【完】桐島藍子の記憶探訪 Act1.春
 一番起こりやすいものでは握力の低下。
 これはリハビリで回復が見込めるが、継続することが必要。
 次に、神経痛や痺れ。
 こちらも、温浴や理学療法にて、およそ一年くらいで完治する。

 が、最後。

「手術にて神経がよほど傷ついた場合に限りますが、反射性の交感神経萎縮症を発症してしまいます。これは、ちょっとした刺激により強く興奮作用が起こり、血管収縮に伴い神経萎縮、最終は筋肉の拘縮といった症状が出ます。

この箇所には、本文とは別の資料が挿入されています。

Definition generateFixSuggestion (fs : FileSystem) (issue : DetectedIssue)
    (platform : Platform) (projectPath : string) : M (option Suggestion) :=
  let originalCode :=
    match readFileSync fs (is_file issue) with
    | Some fileContent => originalCodeAround fileContent (is_line issue)
    | None => if truthy (is_code issue) then tmpl (is_code issue) else ""
    end in
  match generateFixCode issue platform originalCode with
  | None => ret None
  | Some fix_ =>
      let diff := generateDiff (fc_original fix_) (fc_suggested fix_) in
      let impact := analyzeImpact issue projectPath in
      let alternatives := generateAlternatives issue platform in
      perform id <- uuidv4 ;
      perform createdAt <- newDateISO ;
      ret (Some (Suggestion_
        (FixSuggestion_ id (is_id issue) ("Fix: " +:+ is_title issue)
           (if truthy (is_suggestion issue) then tmpl (is_suggestion issue)
            else "Resolve " +:+ issueTypeName (is_type issue) +:+ " issue")
           (fc_confidence fix_) (is_file issue) (is_line issue)
           (fc_original fix_) (fc_suggested fix_) diff pending createdAt None None)
        impact
        (if 0 <? length alternatives then Some alternatives else None)))
  end.

Record SuggestFixesParams := SuggestFixesParams_ {
  sp_issues : list DetectedIssue;
  sp_projectPath : string;
  sp_platform : Platform;
  sp_autoGenerate : option bool;
  sp_maxSuggestions : option Z }.

Record ByConfidence := ByConfidence_ { bc_high : nat; bc_medium : nat; bc_low : nat }.

Record SuggestSummary := SuggestSummary_ {
  su_totalSuggestions : nat;
  su_byConfidence : ByConfidence;
  su_bySeverity : gmap string nat }.

Record SuggestFixesResult := SuggestFixesResult_ {
  sr_suggestions : list Suggestion;
  sr_summary : SuggestSummary }.

(** [for (const issue of ...) { ... if (suggestion) suggestions.push(suggestion) }] *)
Fixpoint suggestEach (fs : FileSystem) (issues : list DetectedIssue)
    (platform : Platform) (projectPath : string) : M (list Suggestion) :=
  match issues with
  | [] => ret []
  | issue :: rest =>
      perform suggestion <- generateFixSuggestion fs issue platform projectPath ;
      perform suggestions <- suggestEach fs rest platform projectPath ;
      ret (match suggestion with
           | Some s => s :: suggestions
           | None => suggestions
           end)
  end.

早期であれば治療の効果も出やすいですが、出やすいだけです。確実とは言えないのが実際ですね」

「そ……」

 んな、と続かない乾いた喉。
 リスクこそあれ、どうしてそれだけの腕を持っていながら、前向きに検討しなかったのか、僕には不思議だった。

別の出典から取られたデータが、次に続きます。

(** ** Download, file removal and the names of the outputs *)

(** X20: A download looks in the processed directory first: a name that is
    there is served from there even when the uploads directory has the
    same name; a name that is only in the uploads directory is served
    from there; the reply is 404 exactly when the name is in neither. *)
Theorem export_prefers_processed (fs : Fs.t) (filename : string) :
  (Fs.existsSync (Fs.processed fs) filename = true →
   Exporting.getExport fs filename
   = Exporting.Download Fs.PROCESSED_DIR filename) ∧
  (Fs.existsSync (Fs.processed fs) filename = false →
   Fs.existsSync (Fs.uploads fs) filename = true →
   Exporting.getExport fs filename
   = Exporting.Download Fs.UPLOADS_DIR filename) ∧
  (Exporting.getExport fs filename = Exporting.NotFound
   ↔ Fs.existsSync (Fs.processed fs) filename = false
     ∧ Fs.existsSync (Fs.uploads fs) filename = false) ∧
  (∀ d name, Exporting.getExport fs filename = Exporting.Download d name →
     name = filename ∧ Fs.existsSync (Fs.get d fs) filename = true).
Proof.
  unfold Exporting.getExport.
  destruct (Fs.existsSync (Fs.processed fs) filename) eqn:Hp;
    destruct (Fs.existsSync (Fs.uploads fs) filename) eqn:Hu;
    (split; [done|]); (split; [done|]); (split; [split; [done|by intros [? ?]]|]);
    intros d name H; try done; injection H as <- <-; done.
Qed.

Lemma export_prefers_processed_witness :
  Fs.existsSync (Fs.processed demo_fs) "clip.mp4" = false ∧
  Fs.existsSync (Fs.uploads demo_fs) "clip.mp4" = true ∧
  Exporting.getExport demo_fs "clip.mp4"
  = Exporting.Download Fs.UPLOADS_DIR "clip.mp4".
Proof.
  split; [reflexivity|]. split; [reflexivity|].
  by apply (export_prefers_processed demo_fs "clip.mp4").
Defined.

Section DeleteFacts.

Lemma get_set (d : Fs.dir_name) (c : Fs.directory) (fs : Fs.t) :
  Fs.get d (Fs.set d c fs) = c.
Proof. by destruct d. Qed.

Lemma get_set_other (d d' : Fs.dir_name) (c : Fs.directory) (fs : Fs.t) :
  d ≠ d' → Fs.get d' (Fs.set d c fs) = Fs.get d' fs.
Proof. by destruct d, d'. Qed.

(** What [safeDelete] leaves of the directory it works in. *)
Lemma safeDelete_lookup (d : Fs.dir_name) (name : string) (fs : Fs.t)
    (m : gmap string Fs.node) :
  Fs.get d fs = Some m →
  ∃ m', Fs.get d (Routes.safeDelete d name fs) = Some m' ∧
        (∀ k, k ≠ name → m' !! k = m !! k) ∧
        m' !! name
        = match m !! name with
          | Some nd =>
              if Fs.unlink_throws nd || negb (Fs.isFile nd) then Some nd
              else None
          | None => None
          end.
Proof.
  intros Hd. unfold Routes.safeDelete, Fs.existsSync, Fs.unlinkSync.
  rewrite Hd. destruct (m !! name) as [nd|] eqn:Hn.
  - rewrite bool_decide_eq_true_2 by eauto.
    destruct (Fs.unlink_throws nd || negb (Fs.isFile nd)).
    + exists m. by rewrite Hd, Hn.
    + exists (delete name m). rewrite get_set. split; [done|]. split.
      * intros k Hk. by rewrite lookup_delete_ne.
      * apply lookup_delete_eq.
  - rewrite bool_decide_eq_false_2 by (by intros [? ?]).
    exists m. by rewrite Hd, Hn.
Qed.

Lemma safeDelete_other_dir (d d' : Fs.dir_name) (name : string) (fs : Fs.t) :
  d ≠ d' →
  Fs.get d' (Routes.safeDelete d name fs) = Fs.get d' fs.
Proof.
  intros Hne. unfold Routes.safeDelete.
  destruct (Fs.get d fs) as [m|]; [|done].
  destruct (Fs.existsSync (Some m) name); [|done].
  destruct (Fs.unlinkSync m name); [|done].
  by apply get_set_other.
Qed.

 《持っている者》に憧れているわけではないけれど、《持っている者》がそれを自ら切り捨てる決断たるや、好きでもないのに才能だけでやってきた――なんて人でもない限り、そうそう踏ん切りのつくものではない。
 そういうのも、結局僕の勝手な持論なのだけれど。

 しかし、勿体ないことに変わりはない。

「最期の演奏会で高宮少年が放った一言は、『大切なものが守れなくなるのは困る』というものでした。それなら手術をして、とも思いますけれど、それで後遺症でも残れば成せなくなる。だから、バイオリンを捨てて、治すのではなく悪化させないという道を選んだのだそうです」

 大切なもの――

『あんなんだから友達も少ないし』

 ふと、高宮兄の言っていた台詞が脳裏を過った。
 おそらくは、何かしら関係があるのだろうけれど。
 深く追求すれば、何かを侵してしまいそうな予感があった。



 そうして特に何かするでもなく記憶堂を後にし、家に帰った僕を待っていたものは。

「メッセージ?」

 液晶に浮かび上がってきるのは、《新着メッセージ:高宮葵》の文字。
 記憶堂での話し合いの後、結局本当について行かされることになった僕と連絡先を交換しておいたのだ。

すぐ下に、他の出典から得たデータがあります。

(** * Block filters of the log storage: bloom filter, text matchers, filter dispatch

    A shallow embedding of the [logstorage] package: the bloom filter
    (build, query, wire format), the primitive matchers
    ([matchPrefix], [matchPhrase], [matchStringRange], ...) and the
    [apply] method of every filter variant, followed by the properties
    proved about them.

    Conventions.
    - A Go [uintN] is a [Z] with its wrap-around written out ([wrap64]).
    - A Go [string] is a [string] (a sequence of 8-bit characters), a Go
      [[]byte] is a [list byte].
    - A Go slice is its visible elements together with the rest of its
      backing array ([slice]).
    - A procedure that mutates the bitmap is a function from the bitmap to
      the bitmap it leaves behind and a [status] that says whether the
      procedure returned or panicked. *)

From Stdlib Require Import ZArith Lia Bool.
From Stdlib Require Import Strings.Byte Strings.Ascii Strings.String.
From Stdlib Require Import DecimalString.
From stdpp Require Import base option list gmap strings.

Local Open Scope string_scope.
Local Open Scope list_scope.
Local Open Scope Z_scope.

(** ** Machine words and bytes *)

Definition wrap64 (x : Z) : Z := x mod 2 ^ 64.

Definition byte_of_Z (x : Z) : byte :=
  match Byte.of_N (Z.to_N (x mod 256)) with
  | Some b => b
  | None => x00
  end.

Definition Z_of_byte (b : byte) : Z := Z.of_N (Byte.to_N b).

 何か動きがあったのだろうか、と勘ぐる僕に反して、表示したメッセージは何ともまぁ変わったものだった。

『明日の夕方六時、星屋』

 とだけ短く。

 わざわざ呼び出すということは、何か話したいことでもあるのだろう。
 僕も短く『了解』とだけ送ると、直ぐに読んだ形跡が。しかし、以降何も返って来ないままだった。